(** * SocialGraph: a shallow embedding of [SocialGraph.h] / [SocialGraph.cpp]

    The C++ class keeps two vectors, [nodes] (people, in insertion order) and
    [edgeList] (friendships, in insertion order).  Vectors are modelled as
    lists, [push_back] as appending at the end, the erase/remove idiom as a
    filter.  [int] values are integers in [Z]; an out-of-range subscript or a
    loop that exhausts its fuel makes the embedded function return [None]. *)

From Stdlib Require Import ZArith Lia Ascii String.
From stdpp Require Import base decidable option list strings gmap fin_maps sorting.

Local Open Scope Z_scope.

(** ** Entity model *)

(** [class Node]: a single field [name]; [operator==] compares the names. *)
Abbreviation Node := string.

Definition node_eqb (a b : Node) : bool := bool_decide (a = b).

(** [class Edge]: two nodes, [connects] ignores the order. *)
Record Edge : Type := mkEdge { getFirstNode : Node; getSecondNode : Node }.

Definition connects (e : Edge) (a b : Node) : bool :=
  (node_eqb (getFirstNode e) a && node_eqb (getSecondNode e) b)
  || (node_eqb (getFirstNode e) b && node_eqb (getSecondNode e) a).

(** [class SocialGraph]: the two private vectors. *)
Record SocialGraph : Type := mkGraph { nodes : list Node; edgeList : list Edge }.

Definition empty_graph : SocialGraph := mkGraph [] [].

(** ** Graph store *)

(** [nodeExists]: [find(nodes.begin(), nodes.end(), node) != nodes.end()]. *)
Definition nodeExists (g : SocialGraph) (node : Node) : bool :=
  existsb (fun n => node_eqb n node) (nodes g).

Definition addPerson (g : SocialGraph) (name : string) : SocialGraph :=
  if negb (nodeExists g name) then mkGraph (nodes g ++ [name]) (edgeList g) else g.

(** [removePerson] returns its boolean together with the new store. *)
Definition removePerson (g : SocialGraph) (name : string) : bool * SocialGraph :=
  if negb (nodeExists g name) then (false, g)
  else
    let edges' :=
      filter (fun e => negb (node_eqb (getFirstNode e) name || node_eqb (getSecondNode e) name) = true)
             (edgeList g) in
    let nodes' := filter (fun n => negb (node_eqb n name) = true) (nodes g) in
    (true, mkGraph nodes' edges').

(** The [alreadyFriends] loop of [addFriend] and the loop of [areConnected]:
    scan the edge list and stop at the first edge connecting the two nodes. *)
Fixpoint some_edge_connects (es : list Edge) (a b : Node) : bool :=
  match es with
  | [] => false
  | edge :: rest => if connects edge a b then true else some_edge_connects rest a b
  end.

Definition addFriend (g : SocialGraph) (name1 name2 : string) : SocialGraph :=
  if nodeExists g name1 && nodeExists g name2 && negb (bool_decide (name1 = name2)) then
    let alreadyFriends := some_edge_connects (edgeList g) name1 name2 in
    if negb alreadyFriends then mkGraph (nodes g) (edgeList g ++ [mkEdge name1 name2])
    else g
  else g.

Definition removeFriend (g : SocialGraph) (name1 name2 : string) : SocialGraph :=
  mkGraph (nodes g) (filter (fun e => negb (connects e name1 name2) = true) (edgeList g)).

Definition areConnected (g : SocialGraph) (name1 name2 : string) : bool :=
  some_edge_connects (edgeList g) name1 name2.

(** [getFriends]: one pass over [edgeList], pushing the other endpoint. *)
Fixpoint getFriends_loop (es : list Edge) (node : Node) (friends : list Node) : list Node :=
  match es with
  | [] => friends
  | edge :: rest =>
      if node_eqb (getFirstNode edge) node then
        getFriends_loop rest node (friends ++ [getSecondNode edge])
      else if node_eqb (getSecondNode edge) node then
        getFriends_loop rest node (friends ++ [getFirstNode edge])
      else getFriends_loop rest node friends
  end.

Definition getFriends (g : SocialGraph) (node : Node) : list Node :=
  getFriends_loop (edgeList g) node [].

(** ** The structural invariant of the store *)

(** No two friendships connect the same unordered pair. *)
Fixpoint edges_distinct (es : list Edge) : Prop :=
  match es with
  | [] => True
  | e :: rest =>
      some_edge_connects rest (getFirstNode e) (getSecondNode e) = false
      /\ edges_distinct rest
  end.

Record store_ok (g : SocialGraph) : Prop := mkStoreOk {
  ok_nodes : NoDup (nodes g);
  ok_edges : edges_distinct (edgeList g);
  ok_ends : forall e, e ∈ edgeList g ->
      getFirstNode e ∈ nodes g /\ getSecondNode e ∈ nodes g
      /\ getFirstNode e <> getSecondNode e
}.

(** The four mutators as commands, and the stores reachable from the empty
    one by running any sequence of them. *)
Inductive mutator : Type :=
| AddPerson (name : string)
| RemovePerson (name : string)
| AddFriend (name1 name2 : string)
| RemoveFriend (name1 name2 : string).

Definition run_mutator (g : SocialGraph) (m : mutator) : SocialGraph :=
  match m with
  | AddPerson n => addPerson g n
  | RemovePerson n => snd (removePerson g n)
  | AddFriend a b => addFriend g a b
  | RemoveFriend a b => removeFriend g a b
  end.

Definition run_mutators (ms : list mutator) : SocialGraph :=
  fold_left run_mutator ms empty_graph.

(** The friends of [p] read off the edge list declaratively: keep the
    friendships incident to [p], in edge-list order, and take the endpoint
    that is not the one matched. *)
Definition incident (p : Node) (e : Edge) : bool :=
  node_eqb (getFirstNode e) p || node_eqb (getSecondNode e) p.

Definition opposite (p : Node) (e : Edge) : Node :=
  if node_eqb (getFirstNode e) p then getSecondNode e else getFirstNode e.

Definition incident_edges (g : SocialGraph) (p : Node) : list Edge :=
  filter (fun e => incident p e = true) (edgeList g).

(** The same neighbourhood listed in the order of the Person collection. *)
Definition friends_in_person_order (g : SocialGraph) (p : Node) : list Node :=
  filter (fun n => areConnected g p n = true) (nodes g).

(** ** Recommendation ranker *)

(** Integer conversions of the LP64 data model: [int] is 32 bits, [size_t]
    is 64 bits.  [to_size_t] is the implicit conversion applied to an [int]
    compared with a [size()]; [to_int] is the conversion of a [size_t]
    stored into an [int]. *)
Definition INT_MAX : Z := 2147483647.
Definition INT_MIN : Z := -2147483648.
Definition to_size_t (k : Z) : Z := k mod 2 ^ 64.
Definition to_int (n : Z) : Z := (n + 2 ^ 31) mod 2 ^ 32 - 2 ^ 31.

(** A scan with [break] for a node equal to [x]: the inner loop of
    [countMutualFriends] and the [isAlreadyFriend] loop. *)
Fixpoint has_node (l : list Node) (x : Node) : bool :=
  match l with
  | [] => false
  | y :: rest => if node_eqb x y then true else has_node rest x
  end.
(** The groups of a batch with distinct hashes are singletons, and the
    second loop passes over singletons without touching anything. *)
Lemma group_requests_distinct batch :
  NoDup (map hash_of batch) ->
  group_requests batch = map (fun req => (hash_of req, [req])) batch.
Proof.
  induction batch as [|req batch IH] using rev_ind; intros Hnd; [done|].
  rewrite map_app in Hnd. apply NoDup_app in Hnd as (Hnd & Hfresh & _).
  rewrite group_requests_snoc, IH by done. rewrite map_app. cbn [map].
  fold (hash_of req).
  assert (Hnew : hash_of req ∉ map hash_of batch).
  { intros Hin. apply (Hfresh _ Hin). by left. }
  clear -Hnew. induction batch as [|r batch IH]; [done|].
  cbn [map] in *. apply not_elem_of_cons in Hnew as [Hne Hnew].
  cbn [group_add app].
  destruct (hash_of r =? hash_of req) eqn:E;
    [apply Z.eqb_eq in E; congruence|].
  by rewrite IH.
Qed.

Lemma coalesce_groups_singletons batch : forall coalesced w,
  coalesce_groups (map (fun req => (hash_of req, [req])) batch) coalesced w
  = (Returned (coalesced ++ batch), w).
Proof.
  induction batch as [|req batch IH]; intros coalesced w;
    cbn [map coalesce_groups].
  { by rewrite run_ret, app_nil_r. }
  rewrite run_bind. cbn [coalesce_group]. rewrite run_ret. cbn beta iota.
  rewrite IH. by rewrite <- app_assoc.
Qed.

Lemma coalesce_requests_run batch w :
  0 <= batches_processed (_metrics (optimizer w)) ->
  exists w',
    _coalesce_requests batch w = (Returned (first_of_each_hash [] batch), w').
Proof.
  intros Hn. unfold _coalesce_requests.
  destruct (group_requests_spec batch) as (Hne & _).
  destruct (coalesce_groups_total (group_requests batch) [] w Hne Hn)
    as (c & w' & Hrun & _).
  rewrite Hrun. exists w'.
  apply coalesce_groups_run in Hrun as (-> & _).
  by rewrite app_nil_l, group_requests_primaries.
Qed.

(** X14.  [_coalesce_requests] keeps, of every set of requests with the
    same payload hash, the one that comes first in the batch, and keeps
    the order of the batch: the result is the batch without the requests
    whose hash occurred earlier in it.  The kept requests have pairwise
    distinct hashes.  The call returns whenever [batches_processed] is
    not negative (the divisor of lines 356-359 is then positive), and
    it completes no future. *)
Theorem coalesce_keeps_first_of_each_hash batch w :
  0 <= batches_processed (_metrics (optimizer w)) ->
  let r := _coalesce_requests batch w in
  r.1 = Returned (first_of_each_hash [] batch)
  /\ sublist (first_of_each_hash [] batch) batch
  /\ NoDup (map hash_of (first_of_each_hash [] batch))
  /\ (forall req, req ∈ batch ->
        exists kept, kept ∈ first_of_each_hash [] batch
                     /\ hash_of kept = hash_of req)
  /\ futures r.2 = futures w.
Proof.
  intros Hn r. subst r. unfold _coalesce_requests.
  destruct (group_requests_spec batch) as (Hne & _ & Hin & Hout).
  destruct (coalesce_groups_total (group_requests batch) [] w Hne Hn)
    as (c & w' & Hrun & _).
  rewrite Hrun. cbn [fst snd].
  apply coalesce_groups_run in Hrun as (-> & Hf & _).
  rewrite app_nil_l, group_requests_primaries.
  split_and!; try done.
  - apply first_of_each_hash_sublist.
  - apply first_of_each_hash_NoDup.
  - intros req Hreq. destruct (Hin req Hreq) as (g & Hg & Hmember).
    rewrite Forall_forall in Hne. pose proof (Hne _ Hg) as Hgne.
    cbn [snd] in Hgne. destruct g as [|primary others]; [done|].
    exists primary. split.
    + rewrite <- group_requests_primaries. by eapply primaries_elem.
    + destruct (Hout (req_hash (request_data req)) primary) as [_ E].
      { exists (primary :: others). split; [done|by left]. }
      by unfold hash_of.
Qed.

(** X15.  On a batch whose requests have pairwise distinct payload hashes
    [_coalesce_requests] returns the batch itself and changes nothing:
    no entry is added to [_coalescing_cache] and [coalescing_rate] is
    not updated. *)
Theorem coalesce_distinct_hashes_is_identity batch w :
  NoDup (map hash_of batch) ->
  _coalesce_requests batch w = (Returned batch, w).
Proof.
  intros Hnd. unfold _coalesce_requests.
  rewrite group_requests_distinct by done.
  by rewrite coalesce_groups_singletons.
Qed.

(** X16.  Coalescing is idempotent: applied to a batch that it returned,
    [_coalesce_requests] returns the same batch and changes nothing. *)
Theorem coalesce_is_idempotent batch w coalesced w1 :
  _coalesce_requests batch w = (Returned coalesced, w1) ->
  _coalesce_requests coalesced w1 = (Returned coalesced, w1).
Proof.
  intros Hrun. unfold _coalesce_requests in Hrun.
  apply coalesce_groups_run in Hrun as (-> & _).
  rewrite app_nil_l, group_requests_primaries.
  unfold _coalesce_requests.
  rewrite group_requests_distinct by apply first_of_each_hash_NoDup.
  by rewrite coalesce_groups_singletons.
Qed.
(** C9.  The length validators normalise what they accept: a text of at most
    140 characters, and a description of at most 80, is returned with every
    newline replaced by a space (same length, each position holding a space
    where the input held a newline and the input's character elsewhere, no
    newline left); so an accepted input that contains a newline is returned
    as a different string. *)
Theorem validators_normalize_newlines (v : string) :
  (PyStr.len v <= 140 -> TweetV1.text_replace v = Ok (normalized v)) /\
  (PyStr.len v <= 80 -> TweetV1.description_replace v = Ok (normalized v)) /\
  PyStr.len (normalized v) = PyStr.len v /\
  (forall i, String.get i (normalized v)
             = (fun c => if Ascii.eqb c PyStr.newline then PyStr.space else c)
                 <$> String.get i v) /\
  PyStr.contains PyStr.newline (normalized v) = false /\
  (PyStr.contains PyStr.newline v = true -> normalized v <> v).
Proof.
  split; [apply text_replace_short|].
  split; [apply description_replace_short|].
  split; [apply replace_len|].
  split; [intros i; apply replace_get|].
  split; [apply replace_removes, newline_neq_space|].
  apply replace_changes, newline_neq_space.
Qed.

Lemma validators_normalize_newlines_witness :
  TweetV1.text_replace two_lines = Ok "a b" /\
  TweetV1.description_replace two_lines = Ok "a b" /\
  normalized two_lines <> two_lines.
Proof.
  destruct (validators_normalize_newlines two_lines) as (Ht & Hd & _ & _ & _ & Hne).
  split; [apply Ht; vm_compute; lia|].
  split; [apply Hd; vm_compute; lia|].
  apply Hne. reflexivity.
Defined.
(** * flightlogger: the storage layer (storage/data-logic.go)

    A shallow embedding of the location, country-part and user queries of
    [OrmDatabase], over an executable model of the relational store the
    object-relational layer talks to.  Every function of the Go file keeps
    its name; a method on [*OrmDatabase] becomes a computation in the
    state monad [ORM], whose state is the store behind [d.db]. *)

From Stdlib Require Import List String Ascii Bool Arith NArith ZArith Lia PrimFloat.
Import ListNotations.
Local Open Scope string_scope.
Local Open Scope N_scope.
#[local] Set Warnings "-inexact-float".

(** ** Errors

    Go's [error] values.  [nil] is [None]; [errors.Wrap] keeps the cause
    under a message and maps [nil] to [nil]. *)

Inductive error : Type :=
| ErrRecordNotFound                       (* gorm.ErrRecordNotFound *)
| ErrDriver                               (* the store rejected the statement *)
| ErrDuplicateEntry                       (* primary key already in use *)
| WithMessage (msg : string) (cause : error).

Module errors.

Definition Wrap (err : option error) (message : string) : option error :=
  match err with
  | None => None
  | Some e => Some (WithMessage message e)
  end.

Fixpoint Cause (e : error) : error :=
  match e with
  | WithMessage _ c => Cause c
  | _ => e
  end.
(** * README generator MCP server

    A shallow embedding of [build/index.js]: the bounded directory scanner
    ([getDirectoryStructure]), the project analyzer ([analyzeProject]), the
    tree renderer ([formatDirectoryStructure]), the README renderer
    ([generateReadme]) and the handler that dispatches tool calls.

    The file system, the [path] module and the JSON codec are primitives of
    the host and are gathered in the record [Host].  JavaScript exceptions
    are modelled by an error monad and [async]/[await] by plain sequencing:
    a call has a single thread of control.  [currentDepth] counts levels
    and is an integer; [maxDepth] is an integer in [getDirectoryStructure]
    and any finite number in [getDirectoryStructure_number], which agree
    on integers. *)

From Stdlib Require Import List String Ascii ZArith Lia Bool Arith Floats.
From Stdlib Require Import DecimalString QArith Qround.
Import ListNotations.

Close Scope Q_scope.

Local Open Scope string_scope.
Local Open Scope list_scope.

Infix "+++" := String.append (at level 60, right associativity).

(** ** JavaScript primitives used by the program *)

Module Js.

(** The line feed written [\n] in the source. *)
Definition LF : string := String "010"%char "".

(** [String.prototype.includes]: [pattern] occurs in [s] as a substring. *)
Fixpoint includes (s pattern : string) : bool :=
  String.prefix pattern s ||
  match s with
  | EmptyString => false
  | String _ s' => includes s' pattern
  end.

(** [Array.prototype.includes] on an array of strings. *)
Definition arr_includes (arr : list string) (x : string) : bool :=
  existsb (String.eqb x) arr.

(** [String.prototype.repeat]. *)
Fixpoint repeat (s : string) (n : nat) : string :=
  match n with
  | O => ""
  | S n' => s +++ repeat s n'
  end.

(** [Array.prototype.join(sep)] on an array of strings. *)
Definition join (sep : string) (arr : list string) : string :=
  String.concat sep arr.

(** [a || b] on strings: the empty string is the only falsy string. *)
Definition or_else (a b : string) : string :=
  if String.eqb a "" then b else a.

(** An [Error] object: its [name] and its [message]. *)
Record Error : Type := mkError { name : string; message : string }.

(** [new Error(msg)]. *)
Definition newError (msg : string) : Error := mkError "Error" msg.

(** [Error.prototype.toString], what a template literal prints of an error. *)
Definition toString (e : Error) : string :=
  if String.eqb (name e) "" then message e
  else if String.eqb (message e) "" then name e
  else name e +++ ": " +++ message e.
(** What one step of a key yields. *)
Lemma key_step_emitted t m v state state' emitted :
  kstep t m v state = Ok (state', emitted) ->
  emitted = [] \/
  exists st,
    active state = true /\ start_time state = Some st /\ fst v = false /\
    active state' = false /\
    Qle_bool min_duration
      (t - inject_Z (release_debounce_frames self - 1) / fps self - st) = true /\
    emitted =
      [mkNote m st
         (t - inject_Z (release_debounce_frames self - 1) / fps self - st)
         (hand state)].
Proof.
  unfold key_step. destruct v as [[|] h].
  - destruct (negb (active state)); intros [= <- <-]; auto.
  - destruct (active state) eqn:Ea; simpl.
    + destruct (release_debounce_frames self <=? unlit_count state + 1).
      * destruct (Qeq_bool (fps self) 0); [discriminate|].
        destruct (start_time state) as [st|] eqn:Es; [|discriminate].
        destruct (Qle_bool min_duration _) eqn:Ed; intros [= <- <-]; auto.
        right. exists st. repeat split; auto.
      * intros [= <- <-]; auto.
    + intros [= <- <-]; auto.
Qed.

(** The state after one step of a key. *)
Lemma key_step_state t m v state state' emitted :
  kstep t m v state = Ok (state', emitted) ->
  (active state' = true ->
     (active state = true /\ start_time state' = start_time state /\
      hand state' = hand state) \/
     (active state = false /\ fst v = true /\
      start_time state' = Some t /\ hand state' = snd v)).
Proof.
  unfold key_step. destruct v as [[|] h].
  - destruct (active state) eqn:Ea; simpl; intros [= <- <-]; simpl; auto.
  - destruct (active state) eqn:Ea; simpl.
    + destruct (release_debounce_frames self <=? unlit_count state + 1).
      * destruct (Qeq_bool (fps self) 0); [discriminate|].
        destruct (start_time state) as [st|] eqn:Es; [|discriminate].
        intros [= <- <-]; simpl. discriminate.
      * intros [= <- <-]; simpl; auto.
    + intros [= <- <-]; simpl. discriminate.
Qed.
(** * ReceiptScanner: a shallow embedding of [src/components/ReceiptScanner.tsx]

    The component accepts a dropped image or PDF receipt, encodes it as
    base64, sends it to a hosted generative model, extracts a JSON object from
    the free-text reply and hands the decoded record to its parent.

    The embedding keeps the structure of the source:
    - [ReceiptData], [Session] : the TypeScript record type and the four
      [useState] cells of the component;
    - [M] : a small state-and-exception monad over a [World] that holds the
      session, the browser's object-URL store and the trace of effects;
    - [fileToGenerativePart], [processReceipt], [onDrop], [clearPreview] :
      the four functions of the component, statement by statement.

    Platform and library functions that the component calls but does not
    define are either given by their published behaviour
    ([FileReader.readAsDataURL], RFC 4648 base64, [String.prototype.split],
    the backtracking semantics of the regular expression, property access
    and [Array.prototype.join] on decoded JSON values) or taken from an
    environment record [Env] ([JSON.parse], pdf-lib, the model client, the
    parent's callback, react-dropzone, the number conversions of the
    engine). *)

From Stdlib Require Import List String Ascii Strings.Byte Bool Arith NArith ZArith Lia.
From Stdlib Require PrimFloat.
Import ListNotations.
Local Open Scope string_scope.

Set Implicit Arguments.

(** ** JavaScript strings *)

Module JsString.

(** [s.startsWith(p)] *)
Fixpoint startsWith (p s : string) : bool :=
  match p, s with
  | EmptyString, _ => true
  | String a p', String b s' => Ascii.eqb a b && startsWith p' s'
  | String _ _, EmptyString => false
  end.

(** A string is truthy exactly when it is not empty. *)
Definition truthy (s : string) : bool :=
  match s with
  | EmptyString => false
  | String _ _ => true
  end.

(** [x ? ... : ...] on a value of type [string | null | undefined]. *)
Definition truthyOpt (o : option string) : bool :=
  match o with
  | Some s => truthy s
  | None => false
  end.

(** [s.split(sep)] for a one-character separator: the pieces between the
    occurrences of [sep], in order; always at least one piece. *)
Fixpoint split (sep : ascii) (s : string) : list string :=
  match s with
  | EmptyString => [EmptyString]
  | String c s' =>
      if Ascii.eqb c sep then EmptyString :: split sep s'
      else match split sep s' with
           | piece :: pieces => String c piece :: pieces
           | [] => [String c EmptyString]
           end
  end.

(** [xs.join(sep)] on an array of strings. *)
Definition join (sep : string) (xs : list string) : string :=
  String.concat sep xs.

(** [xs.slice(0, n)] *)
Definition slice0 {A : Type} (n : nat) (xs : list A) : list A := firstn n xs.

(** Whether the character [c] occurs in [s]. *)
Fixpoint occurs (c : ascii) (s : string) : bool :=
  match s with
  | EmptyString => false
  | String a s' => Ascii.eqb a c || occurs c s'
  end.

(** [s.indexOf(c)], with [None] for -1. *)
Fixpoint indexOf (c : ascii) (s : string) : option nat :=
  match s with
  | EmptyString => None
  | String a s' =>
      if Ascii.eqb a c then Some 0
      else option_map S (indexOf c s')
  end.

(** [s.lastIndexOf(c)], with [None] for -1. *)
Fixpoint lastIndexOf (c : ascii) (s : string) : option nat :=
  match s with
  | EmptyString => None
  | String a s' =>
      match lastIndexOf c s' with
      | Some j => Some (S j)
      | None => if Ascii.eqb a c then Some 0 else None
      end
  end.

End JsString.

(** ** Base64 (RFC 4648), as produced by [FileReader.readAsDataURL] and by
    pdf-lib's [saveAsBase64] *)

Module Base64.

Definition alphabet : string :=
  "ABCDEFGHIJKLMNOPQRSTUVWXYZabcdefghijklmnopqrstuvwxyz0123456789+/".

Definition pad : ascii := "="%char.

(** The character of a six-bit group. *)
Definition char (n : N) : ascii :=
  match String.get (N.to_nat n) alphabet with
  | Some c => c
  | None => pad
  end.

Fixpoint position (c : ascii) (s : string) : option N :=
  match s with
  | EmptyString => None
  | String a s' =>
      if Ascii.eqb a c then Some 0%N
      else option_map N.succ (position c s')
  end.

(** The six-bit group of a character of the alphabet. *)
Definition index (c : ascii) : option N := position c alphabet.

Local Open Scope N_scope.

(** Three octets make four six-bit groups. *)
Definition sextet1 (a : N) : N := a / 4.
Definition sextet2 (a b : N) : N := (a mod 4) * 16 + b / 16.
Definition sextet3 (b c : N) : N := (b mod 16) * 4 + c / 64.
Definition sextet4 (c : N) : N := c mod 64.

Fixpoint encode (bs : list byte) : string :=
  match bs with
  | [] => EmptyString
  | [x] =>
      let a := Byte.to_N x in
      String (char (sextet1 a)) (String (char (sextet2 a 0))
        (String pad (String pad EmptyString)))
  | [x; y] =>
      let a := Byte.to_N x in
      let b := Byte.to_N y in
      String (char (sextet1 a)) (String (char (sextet2 a b))
        (String (char (sextet3 b 0)) (String pad EmptyString)))
  | x :: y :: z :: rest =>
      let a := Byte.to_N x in
      let b := Byte.to_N y in
      let c := Byte.to_N z in
      String (char (sextet1 a)) (String (char (sextet2 a b))
        (String (char (sextet3 b c)) (String (char (sextet4 c))
          (encode rest))))
  end.

(** Four six-bit groups make three octets. *)
Definition octet1 (s1 s2 : N) : N := s1 * 4 + s2 / 16.
Definition octet2 (s2 s3 : N) : N := (s2 mod 16) * 16 + s3 / 4.
Definition octet3 (s3 s4 : N) : N := (s3 mod 4) * 64 + s4.

Definition bind {A B : Type} (o : option A) (k : A -> option B) : option B :=
  match o with
  | Some a => k a
  | None => None
  end.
────────────────
• [Exercise prompt]:
Copy the lines of the data above exactly as written, beginning with the line containing "[edgeList] (friendships, in" and ending with the line containing "Definition nodeExists (g", and leave out all other lines.

• [Finished exercise]:
    [edgeList] (friendships, in insertion order).  Vectors are modelled as
    lists, [push_back] as appending at the end, the erase/remove idiom as a
    filter.  [int] values are integers in [Z]; an out-of-range subscript or a
    loop that exhausts its fuel makes the embedded function return [None]. *)

From Stdlib Require Import ZArith Lia Ascii String.
From stdpp Require Import base decidable option list strings gmap fin_maps sorting.

Local Open Scope Z_scope.

(** ** Entity model *)

(** [class Node]: a single field [name]; [operator==] compares the names. *)
Abbreviation Node := string.

Definition node_eqb (a b : Node) : bool := bool_decide (a = b).

(** [class Edge]: two nodes, [connects] ignores the order. *)
Record Edge : Type := mkEdge { getFirstNode : Node; getSecondNode : Node }.

Definition connects (e : Edge) (a b : Node) : bool :=
  (node_eqb (getFirstNode e) a && node_eqb (getSecondNode e) b)
  || (node_eqb (getFirstNode e) b && node_eqb (getSecondNode e) a).

(** [class SocialGraph]: the two private vectors. *)
Record SocialGraph : Type := mkGraph { nodes : list Node; edgeList : list Edge }.

Definition empty_graph : SocialGraph := mkGraph [] [].

(** ** Graph store *)

(** [nodeExists]: [find(nodes.begin(), nodes.end(), node) != nodes.end()]. *)
Definition nodeExists (g : SocialGraph) (node : Node) : bool :=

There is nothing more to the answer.